The Johnson Society, which is based in Lichfield, has over 600 members across the UK and worldwide. The Johnson Society is hosting its Annual Lecture at 7.30pm. this evening [2 March 2016] in the Methodist Church, Tamworth Street, Lichfield, when Professor Tiffany Stern of Oxford University speaks on: ‘Garrick, Johnson and Not-Shakespeare.’

I am back in Lichfield these days for a family visit and some family meals, and I am staying in the ‘Saint Chad’ room in the Hedgehog Vintage Inn on Stafford Road, with a view from my window this morning across the city towards the three spires of Lichfield Cathedral. Today [2 March 2016] is the Feast Day of Saint Chad, the patron saint of Lichfield. It was celebrated in Lichfield Cathedral last Sunday [28 February 2016] with the Choral Eucharist, at which the preacher was Bishop Christopher Foster of Portsmouth, Solemn Evensong and Shrine Prayers, and again yesterday with the Solemn First Evensong of Saint Chad.

Today, Saint Chad’s day is being celebrated in the cathedral at Morning Prayer (7.30 a.m.), the Eucharist (12.30), and Festal Evensong and Procession (5.30 p.m.), with the installation of prebendaries and the commemoration of benefactors.

Saint Chad’s Head Chapel in Lichfield Cathedral (Photograph: Patrick Comerford)

While I am in Lichfield this week, I am reminded how Samuel Johnson once said:

I lately took my friend Boswell and showed him genuine civilised life in an English provincial town. I turned him loose at Lichfield, my native city, that he might see for once real civility: for you know he lives among savages in Scotland, and among rakes in London.

During these few days, I am walking the same streets and paths and lanes that Johnson knew as a child growing up in this city. But none of these is as dreary to tread as the paths that Johnson describes in the poem I am reading this morning.

Both Walter Scott and TS Eliot considered ‘The Vanity of Human Wishes’ to be Johnson’s greatest poem. Samuel Beckett was a devoted admirer of Johnson and at one point filled three notebooks with material for a play about him, which he named Human Wishes after Johnson’s poem.
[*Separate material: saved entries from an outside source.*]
Definition ParseMetadataResponseBody (data : bytes) (version : Z) : res MetadataResponse :=
  check MaxMetadataResponseSize <? blen data, ErrMetadataResponseTooLarge;;
  let pos := 0 in
  '(throttle, pos) ←
    (if 3 <=? version then
       check blen data <? pos + 4, too_short "missing ThrottleTimeMs";;
       t ← u32_at data pos; Ok (int32 t, pos + 4)
     else Ok (0, pos));
  check blen data <? pos + 4, too_short "missing broker array length";;
  let brokerArrayStart := pos in
  brokerCount ← u32_at data pos;
  let pos := pos + 4 in
  check brokerCount <? 0, Wrapf "negative broker count" ErrInvalidBrokerArray;;
  before ← slice data 0 brokerArrayStart;
  if brokerCount =? 0 then
    after ← slice_from data pos;
    Ok {| mr_CorrelationID := 0; mr_ThrottleTimeMs := throttle; mr_Brokers := [];
          mr_bodyBeforeBrokers := before; mr_bodyAfterBrokers := after |}
  else
    '(brokers, pos) ← parseBrokers (Z.to_nat brokerCount) data pos version;
    after ← slice_from data pos;
    Ok {| mr_CorrelationID := 0; mr_ThrottleTimeMs := throttle; mr_Brokers := brokers;
          mr_bodyBeforeBrokers := before; mr_bodyAfterBrokers := after |}.

Definition with_CorrelationID (id : Z) (r : MetadataResponse) : MetadataResponse :=
  {| mr_CorrelationID := id; mr_ThrottleTimeMs := mr_ThrottleTimeMs r;
     mr_Brokers := mr_Brokers r; mr_bodyBeforeBrokers := mr_bodyBeforeBrokers r;
     mr_bodyAfterBrokers := mr_bodyAfterBrokers r |}.

(** The frame checks shared by [RewriteMetadataResponse] and
    [parseResponseFrame]: the body of the frame and its correlation id. *)
Definition parseResponseFrame (raw : bytes) (version : Z) : res (MetadataResponse * Z) :=
  check MaxMetadataResponseSize <? blen raw, ErrMetadataResponseTooLarge;;
  check blen raw <? 8, too_short "response frame too short";;
  frameSize ← u32_at raw 0; let frameSize := int32 frameSize in
  correlationID ← u32_at raw 4; let correlationID := int32 correlationID in
  check frameSize <? 4, Errorf "invalid frame size (min 4 for correlation_id)";;
  let expectedLen := 4 + frameSize in
  check blen raw <? expectedLen, too_short "frame size but only n bytes available";;
  body ← slice raw 8 expectedLen;
  parsed ← ParseMetadataResponseBody body version;
  Ok (with_CorrelationID correlationID parsed, correlationID).
(** C26: the leaders a cluster announces are the leaders the proxy routes to.
    When the bootstrap broker answers with any well-formed version 0 response,
    the cache afterwards maps a topic and partition to an address exactly when
    the response lists that topic and that partition without an error, and the
    address is [host:port] of the broker the partition names as its leader. *)
Theorem Refresh_installs_leaders bootstrap c corr bs ts rest out :
  lc_bootstrapCreds c !! bootstrap = None →
  Forall valid_broker0 bs → small bs → Forall (valid_topic0 (broker_map bs ∅)) ts → small ts →
  NoDup (map b0_id bs) → NoDup (map t0_name ts) →
  Forall (λ t, NoDup (map p0_index (t0_partitions t))) ts →
  let body := wire_metadata0 corr bs ts in
  blen body ≤ MaxMetadataResponseSize →
  let '(r, c') := Refresh bootstrap
    (Ok {| cn_in := be32 (blen body) ++ body ++ rest; cn_out := out; cn_writes := None |}) c in
  r = Ok tt ∧
  ∀ topic partition addr, GetLeader c' bootstrap topic partition = Some addr ↔
    ∃ t p b, t ∈ ts ∧ t0_name t = topic ∧ t0_err t = 0 ∧
             p ∈ t0_partitions t ∧ p0_index p = partition ∧ p0_err p = 0 ∧
             b ∈ bs ∧ b0_id b = p0_leader p ∧ addr = broker_addr b.
Proof.
  intros Hc Hbs Hsb Hts Hst Hnb Hnt Hnp body Hlen. unfold Refresh.
  rewrite fetchMetadata_answer by done. unfold body.
  rewrite <- (app_nil_r (wire_metadata0 corr bs ts)), parseMetadataResponseV0_at by done.
  cbn [wrap_err]. split; [done|]. intros topic partition addr.
  cbn [GetLeader leader_cache]. rewrite getLeaderLocked_eq. cbn [with_leaders lc_leaders].
  rewrite lookup_insert, decide_True by done. cbn [default].
  assert (∀ id addr, broker_map bs ∅ !! id = Some addr ↔
    ∃ b, b ∈ bs ∧ b0_id b = id ∧ addr = broker_addr b) as Hb.
  { intros id a. unfold broker_map. rewrite collect_Some by done. rewrite lookup_empty. naive_solver. }
  assert (∀ ps, NoDup (map p0_index ps) →
    partition_leaders (broker_map bs ∅) ps ∅ !! partition = Some addr ↔
    ∃ p b, p ∈ ps ∧ p0_index p = partition ∧ p0_err p = 0 ∧ b ∈ bs ∧ b0_id b = p0_leader p ∧
           addr = broker_addr b) as Hp.
  { intros ps Hnd. unfold partition_leaders. rewrite collect_Some by done. rewrite lookup_empty.
    unfold partition_leader. split.
    - intros [(p & Hin & Hi & Hv)|[? _]]; [|done]. destruct (Z.eqb_spec (p0_err p) 0); [|done].
      apply Hb in Hv as (b & ? & ? & ?). exists p, b. done.
    - intros (p & b & Hin & Hi & He & Hb1 & Hb2 & Hb3). left. exists p. split_and!; [done|done|].
      rewrite (proj2 (Z.eqb_eq _ _)) by done. apply Hb. eauto. }
  unfold id.
  destruct (leaders_of (broker_map bs ∅) ts ∅ !! topic) as [pl|] eqn:El; cbn.
  - unfold leaders_of in El. apply collect_Some in El; [|done]. rewrite lookup_empty in El.
    destruct El as [(t & Hin & Hn & Hv)|[? _]]; [|done].
    destruct (Z.eqb_spec (t0_err t) 0) as [He|]; [|done]. injection Hv as <-.
    rewrite list.Forall_forall in Hnp. rewrite Hp by (by apply Hnp). split.
    + intros (p & b & H). exists t, p, b. tauto.
    + intros (t' & p & b & Hin' & Hn' & He' & H). exists p, b.
      assert (t' = t) as ->; [|tauto]. eapply (NoDup_map_inj t0_name); [done..|congruence].
  - rewrite lookup_empty. split; [done|]. intros (t & p & b & Hin & Hn & He & _).
    assert (leaders_of (broker_map bs ∅) ts ∅ !! topic =
      Some (partition_leaders (broker_map bs ∅) (t0_partitions t) ∅)) as Heq; [|congruence].
    unfold leaders_of. apply collect_Some; [done|]. left. exists t.
    by rewrite (proj2 (Z.eqb_eq _ _)).
Qed.
Lemma pool_step_cfg w op : cp_cfg (pw_pool (pool_step w op)) = cp_cfg (pw_pool w).
Proof.
  destruct op as [now addr ok|now addr c|addr c|now order|now addr ok conns]; cbn.
  - unfold do_get. pose proof (Get_cfg now addr (dial_result ok (pw_next w)) (pw_pool w)).
    by destruct (Get _ _ _ _) as [[[| |]|] cp].
  - unfold do_put. case_decide; [|done]. pose proof (Put_cfg now addr c (pw_pool w)).
    by destruct (Put _ _ _ _) as [[|] cp].
  - unfold do_discard. case_decide; [|done]. cbn. by rewrite releaseSem_cfg.
  - destruct (cleanupIdleConns _ _ _) eqn:Hc; [|done]. by apply cleanup_cfg in Hc.
  - unfold health_check.
    pose proof (Get_cfg now addr (dial_result ok (pw_next w)) (pw_pool w)).
    destruct (Get _ _ _ _) as [[[c|e|]|] cp]; try done. cbn in H.
    destruct (fst (probe (conns c))); cbn; try done.
    + pose proof (Put_cfg now addr c cp). destruct (Put _ _ _ _) as [[|] ?]; cbn in *; congruence.
    + by rewrite releaseSem_cfg.
Qed.

Lemma run_pool_inv ops cfg :
  let w := run_pool ops (pool_start cfg) in pool_inv w ∧ cp_cfg (pw_pool w) = cfg.
Proof.
  unfold run_pool. induction ops as [|op ops [IH1 IH2]] using rev_ind.
  - split; [apply pool_inv_start|done].
  - cbn zeta. rewrite foldl_app. cbn. split; [by apply pool_step_inv|by rewrite pool_step_cfg].
Qed.

(** The pool trusts what is put back.  When a client closes a connection and
    still puts it back (as the deferred [Put] of [Route] does after a failed
    exchange), and the broker has nothing else idle, the next [Get] within the
    idle timeout returns that closed connection. *)
Lemma closed_reuse now now' addr c dialed cp bp :
  cp_pools cp !! addr = Some bp → bp_idle bp = [] → 0 < bp_maxSize bp →
  now' - now ≤ idleTimeout cp → idleTimeout cp < maxDuration →
  let cp1 := snd (Put now addr c (close_conn c cp)) in
  let (r, cp2) := Get now' addr dialed cp1 in
  r = Some (Ok c) ∧ c ∈ cp_closed cp2.
Proof.
  intros Hl Hidle Hmax Hnow Ht. cbn zeta. unfold Put, close_conn; cbn [cp_pools].
  rewrite Hl, Hidle, (proj2 (Z.leb_gt _ _)) by done. cbn [snd app].
  unfold Get, getOrCreatePool, with_pool; cbn [cp_pools cp_cfg cp_closed].
  rewrite lookup_insert, decide_True by done. cbn.
  assert (Ha : isAlive now' (idleTimeout cp) {| pc_conn := c; pc_lastUsed := now |} = true).
  { unfold isAlive; cbn. rewrite (proj2 (Z.ltb_ge _ (time_since now' now))); [by rewrite andb_false_r|].
    assert (0 < idleTimeout cp) by (unfold idleTimeout, defaultIdleTimeout, second; case_if; bool_to_prop; lia).
    revert Hnow Ht H. unfold time_since, time_sub, maxDuration, minDuration. lia. }
  unfold idleTimeout in *; cbn in *. rewrite Ha. split; [done|]. apply elem_of_app. right.
  by apply list_elem_of_singleton.
Qed.

(** ** Properties *)

(** The pool under any sequence of gets, puts, discards, cleanups and health
    checks by clients that put back only connections they hold.  Per broker,
    the idle and the handed-out connections are all distinct and at most the
    configured capacity (50 when it is not positive); none of them is closed.
    [Get] never hands out a connection that anyone still holds, fails only when
    the dial fails, never panics, and waits only when every slot is handed out;
    a client's [Put] and the cleanup never block. *)
Theorem pool_discipline cfg ops :
  let w := run_pool ops (pool_start cfg) in
  (∀ addr, NoDup (open_at w addr) ∧ Z.of_nat (length (open_at w addr)) ≤ capacity cfg ∧
           (∀ c, c ∈ open_at w addr → c ∉ cp_closed (pw_pool w))) ∧
  (∀ now addr ok, match fst (Get now addr (dial_result ok (pw_next w)) (pw_pool w)) with
     | Some (Ok c) => (∀ b, c ∉ used_at w b) ∧ c ∉ cp_closed (pw_pool w)
     | Some (Err _) => ok = false
     | Some Panic => False
     | None => Z.of_nat (length (used_at w addr)) = capacity cfg
     end) ∧
  (∀ now addr c, c ∈ used_at w addr → fst (Put now addr c (pw_pool w)) = Some tt) ∧
  (∀ now order, is_Some (cleanupIdleConns now order (pw_pool w))).
Proof.
  destruct (run_pool_inv ops cfg) as [Hi Hcfg]. cbn zeta in *.
  set (w := run_pool ops (pool_start cfg)) in *. split_and!.
  - intros addr. split_and!; [apply Hi| |apply Hi].
    destruct (getOrCreatePool_spec w addr Hi) as (H1 & H2 & H3 & H4). cbn zeta in *.
    unfold open_at. rewrite length_app, <- H1, length_map, <- Hcfg. lia.
  - intros now addr ok. destruct (Get _ _ _ _) as [r cp] eqn:Hg.
    destruct (Get_spec w now addr ok r cp Hi Hg) as
      [(-> & Hu & _)|[(c & -> & Hnew & Hc & _)|(e & -> & ? & _)]]; cbn; [by rewrite <- Hcfg| |done].
    split; [done|]. destruct Hc as [Hc|[-> _]].
    + apply (pi_live w Hi addr). apply elem_of_app. by left.
    + intros Hc. eapply (next_fresh w addr); [done| |done]. by right.
  - intros now addr c Hc. by destruct (Put_spec w now addr c Hi Hc) as (cp & -> & _).
  - intros now order. destruct (cleanupIdleConns_spec w now order Hi) as (cp & -> & _). by eexists.
Qed.

Definition sample_pool_cfg : ConnectionPoolConfig :=
  {| cp_MaxConnectionsPerBroker := 1; cp_IdleTimeout := 10 * second;
     cp_KeepAliveInterval := 0 |}.

Lemma pool_discipline_witness :
  let w := run_pool [PGet 0 "b" true; PGet 0 "b" true; PPut 1 "b" 0] (pool_start sample_pool_cfg) in
  open_at w "b" = [0%nat] ∧ is_Some (cleanupIdleConns 5 ["b"] (pw_pool w)).
Proof.
  split; [vm_compute; reflexivity|].
  exact (proj2 (proj2 (proj2 (pool_discipline sample_pool_cfg
    [PGet 0 "b" true; PGet 0 "b" true; PPut 1 "b" 0]))) 5 ["b"]).
Defined.
(** Where it succeeds for an active_passive cluster, it agrees with the router. *)
Lemma MetadataTarget_resolves requestData clusterCfg addr corr :
  cl_Mode clusterCfg = ModeActivePassive →
  MetadataTarget requestData clusterCfg = Ok (addr, corr) →
  addr = resolveClusterBootstrap clusterCfg ∧ addr ≠ ""%string.
Proof.
  intros Hm. unfold MetadataTarget. intros (hdr & _ & Hok)%bind_Ok_inv.
  destruct (negb (APIKey hdr =? _)); [done|]. rewrite Hm in Hok. cbn [negb andb] in Hok.
  change (String.eqb ModeActivePassive ModeActivePassive) with true in Hok. cbn [negb andb] in Hok.
  apply bind_Ok_inv in Hok as (a & Ha & Hok). destruct (String.eqb_spec a ""); [done|].
  injection Hok as <- _. split; [|done]. unfold resolveClusterBootstrap. rewrite Hm.
  change (String.eqb ModeActivePassive ModeActivePassive) with true. cbv iota. revert Ha.
  destruct (String.eqb (cl_Active clusterCfg) ActivePrimary); [by intros [= <-]|].
  destruct (String.eqb (cl_Active clusterCfg) ActiveSecondary); [by intros [= <-]|done].
Qed.

(** ** The request frame *)

Definition read_frame : IO conn bytes :=
  sizeBuf ← wrap "reading frame size" (ReadFull 4);
  size ← pure (Uint32 sizeBuf);
  let frameSize := int32 size in
  if frameSize <=? 0 then fail (Errorf "invalid frame size")
  else
    frameData ← wrap "reading frame data" (read_make frameSize);
    buf ← pure (make_bytes (int32 (4 + frameSize)));
    mret (copy_at (copy_at buf 0 (be32 (uint32 frameSize))) 4 frameData).

(** ** Where a request goes *)

(** The leader of a partition, or the cluster's bootstrap when it is unknown,
    after asking the cache to refresh. *)
Definition leader_or_bootstrap (env : route_env) (targetBootstrap : string)
    (routed : RoutedRequest) (r : Router C) : res string * Router C :=
  match GetLeader (rt_cache r) targetBootstrap (rr_TopicName routed) (rr_PartitionID routed) with
  | Some leaderAddr => (Ok leaderAddr, r)
  | None =>
      match RefreshMetadata targetBootstrap (re_refresh env targetBootstrap) (rt_cache r) with
      | (Panic, c) => (Panic, with_cache c r)
      | (_, c) => (Ok targetBootstrap, with_cache c r)
      end
  end.

Definition record_topic (apiKey : Z) (topic : string) (st : Stats) : Stats :=
  if apiKey =? APIKeyProduce then RecordTopicProduce topic st
  else if apiKey =? APIKeyFetch then RecordTopicFetch topic st
  else st.

Definition route_partition (env : route_env) (clusterName : string) (clusterCfg : ClusterConfig)
    (routed : RoutedRequest) (r : Router C) : res string * Router C :=
  if String.eqb (cl_Mode clusterCfg) ModeActivePassive || String.eqb (cl_Mode clusterCfg) ModeSingle
  then
    let targetBootstrap := resolveClusterBootstrap clusterCfg in
    if String.eqb targetBootstrap "" then (Err (Errorf "no bootstrap address for cluster"), r)
    else leader_or_bootstrap env targetBootstrap routed r
  else if String.eqb (cl_Mode clusterCfg) ModeLoadBalance then
    let '(primW, secW) := GetEffectiveWeights clusterName clusterCfg r in
    let '(_, targetBootstrap) := selectClusterByWeight clusterCfg primW secW
                                   (rr_TopicName routed) (rr_PartitionID routed) in
    leader_or_bootstrap env targetBootstrap routed r
  else (Err (Errorf "unknown cluster mode"), r).

Definition is_data_key (apiKey : Z) : bool := (apiKey =? APIKeyProduce) || (apiKey =? APIKeyFetch).

Definition upstream_for (env : route_env) (clusterName : string) (clusterCfg : ClusterConfig)
    (header : RequestHeader) (fullFrame : bytes) (r : Router C) (st : Stats)
    : res string * Router C * Stats :=
  if is_data_key (APIKey header) then
    let bodyStart := 14 + slen (ClientID header) in
    match (body ← slice_from fullFrame bodyStart;
           wrap_err "parsing request body"
             (ParseRequestBody (APIKey header) (APIVersion header) body)) with
    | Err e => (Err e, r, st)
    | Panic => (Panic, r, st)
    | Ok routed =>
        (route_partition env clusterName clusterCfg routed r,
         record_topic (APIKey header) (rr_TopicName routed) st)
    end
  else
    let upstreamAddr := resolveClusterBootstrap clusterCfg in
    if String.eqb upstreamAddr "" then (Err (Errorf "no bootstrap address for cluster"), r, st)
    else (Ok upstreamAddr, r, st).

(** ** The exchange with the broker *)

(** [io.CopyN(dst, src, n)]: the first connection from the second. *)
Definition copy_n (n : Z) : IO (conn * conn) unit := λ '(dst, src),
  let avail := take (Z.to_nat n) (cn_in src) in
  let src' := {| cn_in := drop (Z.to_nat n) (cn_in src); cn_out := cn_out src;
                 cn_writes := cn_writes src |} in
  if blen avail =? 0 then (Err (Sentinel "EOF"), (dst, src'))
  else
    match Write avail dst with
    | (Ok _, dst) => ((if blen avail <? n then Err (Sentinel "EOF") else Ok tt), (dst, src'))
    | (Err e, dst) => (Err e, (dst, src'))
    | (Panic, dst) => (Panic, (dst, src'))
    end.

Definition forward_request (fullFrame : bytes) : IO (conn * conn) unit :=
  _ ← wrap "forwarding request to upstream" (on_snd (Write fullFrame));
  respSizeBuf ← wrap "reading response size from upstream" (on_snd (ReadFull 4));
  size ← pure (Uint32 respSizeBuf);
  let respSize := int32 size in
  if respSize <? 4 then fail (Errorf "invalid response size from upstream")
  else
    _ ← wrap "forwarding response size to client" (on_fst (Write respSizeBuf));
    wrap "streaming response from upstream" (copy_n respSize).

(** The bidirectional copy between a client and an upstream, with the bytes each
    direction wrote.  Each reads one stream and writes the other, so their
    interleaving does not matter; each is cut when the first of them ends and the
    connections are closed. *)
Definition pump (up down : copying) (cs : conn * conn) : (Z * Z) * (conn * conn) :=
  let '(c, u) := cs in
  let '(n, (u, c)) := Copy up u c in
  let '(m, (c, u)) := Copy down c u in
  ((n, m), (c, u)).

(** ** Route *)

Record route_state := {
  rs_router : Router C;
  rs_stats : Stats;
  rs_client : conn;
  rs_conns : nat → conn
}.

Definition with_client (c : conn) (s : route_state) : route_state :=
  {| rs_router := rs_router s; rs_stats := rs_stats s; rs_client := c; rs_conns := rs_conns s |}.
Definition with_router (r : Router C) (s : route_state) : route_state :=
  {| rs_router := r; rs_stats := rs_stats s; rs_client := rs_client s; rs_conns := rs_conns s |}.
Definition with_conns (c : conn) (h : nat) (u : conn) (s : route_state) : route_state :=
  {| rs_router := rs_router s; rs_stats := rs_stats s; rs_client := c;
     rs_conns := <[h := u]> (rs_conns s) |}.

(** The deferred [pool.Put]. *)
Definition put_back (env : route_env) (addr : string) (h : nat) (r : option (res unit))
    (s : route_state) : option (res unit) * route_state :=
  let '(done, pool) := Pool.Put (re_now env) addr h (rt_pool (rs_router s)) in
  (match done with Some _ => r | None => None end,
   with_router (with_conn_pool pool (rs_router s)) s).

Definition Route (env : route_env) (clusterName : string) (clusterCfg : ClusterConfig)
    (s : route_state) : option (res unit) * route_state :=
  match read_frame (rs_client s) with
  | (Err e, c) => (Some (Err e), with_client c s)
  | (Panic, c) => (Some Panic, with_client c s)
  | (Ok fullFrame, c) =>
      let s := with_client c s in
      match wrap_err "parsing request header" (ParseRequestHeader fullFrame) with
      | Err e => (Some (Err e), s)
      | Panic => (Some Panic, s)
      | Ok header =>
          let '(target, r, st) :=
            upstream_for env clusterName clusterCfg header fullFrame (rs_router s) (rs_stats s) in
          let s := {| rs_router := r; rs_stats := st; rs_client := rs_client s;
                      rs_conns := rs_conns s |} in
          match target with
          | Err e => (Some (Err e), s)
          | Panic => (Some Panic, s)
          | Ok upstreamAddr =>
              let '(got, pool) := Pool.Get (re_now env) upstreamAddr (re_dial env upstreamAddr)
                                    (rt_pool (rs_router s)) in
              let s := with_router (with_conn_pool pool (rs_router s)) s in
              match got with
              | None => (None, s)
              | Some (Err e) => (Some (Err (Wrapf "connecting to upstream" e)), s)
              | Some Panic => (Some Panic, s)
              | Some (Ok h) =>
                  let '(r, (c, u)) := forward_request fullFrame (rs_client s, rs_conns s h) in
                  match r with
                  | Panic => (Some Panic, with_conns c h u s)
                  | Err e => put_back env upstreamAddr h (Some (Err e)) (with_conns c h u s)
                  | Ok _ =>
                      let '(_, (c, u)) := pump (re_upward env) (re_downward env) (c, u) in
                      let s := with_conns c h u s in
                      let s := with_router (with_conn_pool
                                 (close_conn h (rt_pool (rs_router s))) (rs_router s)) s in
                      put_back env upstreamAddr h (Some (Ok tt)) s
                  end
              end
          end
      end
  end.

End Router.

Arguments route_state C : clear implicits.

(** The API's name, for the log. *)
Definition apiKeyName (key : Z) : string :=
  if key =? APIKeyProduce then "Produce"
  else if key =? APIKeyFetch then "Fetch"
  else if key =? APIKeyMetadata then "Metadata"
  else ("Unknown(" ++ itoa key ++ ")")%string.

(** ** Where a Produce or Fetch request goes *)

(** Frames that ask for a topic and partition, as either API, from any client. *)
Inductive asks (topic : string) (pid : Z) : bytes → Prop :=
  | asks_produce size v corr cid txn acks timeout nt np rest :
      in_int32 size → in_int16 v → in_int32 corr → valid_nullable cid → valid_nullable txn →
      valid_topics nt topic np pid →
      asks topic pid (encode_request_header size APIKeyProduce v corr cid ++
        encode_produce v txn acks timeout (encode_topics nt topic np pid) ++ rest)
  | asks_fetch size v corr cid rep mw mb xb iso sid ep nt np rest :
      in_int32 size → in_int16 v → in_int32 corr → valid_nullable cid →
      valid_topics nt topic np pid →
      asks topic pid (encode_request_header size APIKeyFetch v corr cid ++
        encode_fetch v rep mw mb xb iso sid ep (encode_topics nt topic np pid) ++ rest).

(** A cluster [Route] can find an upstream for. *)
Definition routable (cfg : ClusterConfig) : Prop :=
  cl_Mode cfg = ModeLoadBalance ∨
  cl_Mode cfg = ModeSingle ∧ ep_Bootstrap (cl_Primary cfg) ≠ ""%string ∨
  cl_Mode cfg = ModeActivePassive ∧
    (cl_Active cfg = ActivePrimary ∧ ep_Bootstrap (cl_Primary cfg) ≠ ""%string ∨
     cl_Active cfg = ActiveSecondary ∧ ep_Bootstrap (cl_Secondary cfg) ≠ ""%string).

Lemma slice_from_header size key v corr cid body :
  slice_from (encode_request_header size key v corr cid ++ body)
    (14 + slen (default ""%string cid)) = Ok body.
Proof.
  apply at_pos_slice_from.
  replace (14 + slen (default ""%string cid)) with (0 + blen (encode_request_header size key v corr cid)).
  { apply at_pos_advance, at_pos_0. }
  unfold encode_request_header. rewrite !blen_app, !blen_be32, !blen_be16.
  destruct cid as [s|]; cbn [encode_nullable default]; unfold Datatypes.id;
    rewrite ?blen_app, ?blen_be16, ?blen_bytes_of; [lia|done].
Qed.
Lemma primary_outage_witness :
  GetEffectiveWeights "bu1" auto_cluster
    (snd (run_ticks [sample_tick 0 true epoch; sample_tick second false zero_time;
                     sample_tick (2 * second) true (epoch + 2 * second)]
            (rebalance_start NewMapPartitionLeaderCache auto_config))) = (0, 100).
Proof.
  rewrite (primary_outage NewMapPartitionLeaderCache auto_config "bu1" auto_cluster
    eq_refl eq_refl eq_refl _ (sample_obs 0 true epoch) [sample_obs second false zero_time]
    [sample_obs (2 * second) true (epoch + 2 * second)]).
  - vm_compute. reflexivity.
  - apply (sample_sees [(0, true, epoch); (second, false, zero_time);
                        (2 * second, true, epoch + 2 * second)]).
  - split; reflexivity.
  - discriminate.
  - repeat constructor.
  - repeat constructor.
Defined.

Lemma relapse_restores_dead_primary_witness :
  GetEffectiveWeights "bu1" auto_cluster
    (snd (run_ticks (map (λ '(t, p, u), sample_tick t p u) outage)
            (rebalance_start NewMapPartitionLeaderCache auto_config))) = (70, 30).
Proof.
  apply (relapse_restores_dead_primary NewMapPartitionLeaderCache auto_config "bu1" auto_cluster
    eq_refl eq_refl eq_refl _ (sample_obs 0 true epoch) [sample_obs second false zero_time]
    [sample_obs (2 * second) true (epoch + 2 * second)] (sample_obs (3 * second) false zero_time)).
  - apply (sample_sees outage).
  - split; reflexivity.
  - discriminate.
  - repeat constructor.
  - discriminate.
  - repeat constructor.
  - constructor; [|constructor]. unfold ripe. vm_compute. intros H. apply H. reflexivity.
  - split; reflexivity.
  - reflexivity.
  - vm_compute. discriminate.
  - vm_compute. discriminate.
Defined.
However, Beckett abandoned the play after he completed the First Act.

Johnson wrote ‘The Vanity of Human Wishes: The Tenth Satire of Juvenal Imitated’ in 1749 while he was completing A Dictionary of the English Language. It was the first published work to include Johnson’s name on the title page.

As the subtitle suggests, this poem is an imitation of ‘Satire X’ by the Latin poet Juvenal. The poem focuses on human futility and humanity’s quest after greatness like Juvenal, but Johnson concludes that Christian values are important to living properly.

‘The Vanity of Human Wishes’ is a poem of 368 lines, written in closed heroic couplets. Johnson loosely adapts Juvenal’s original satire to demonstrate “the complete inability of the world and of worldly life to offer genuine or permanent satisfaction.”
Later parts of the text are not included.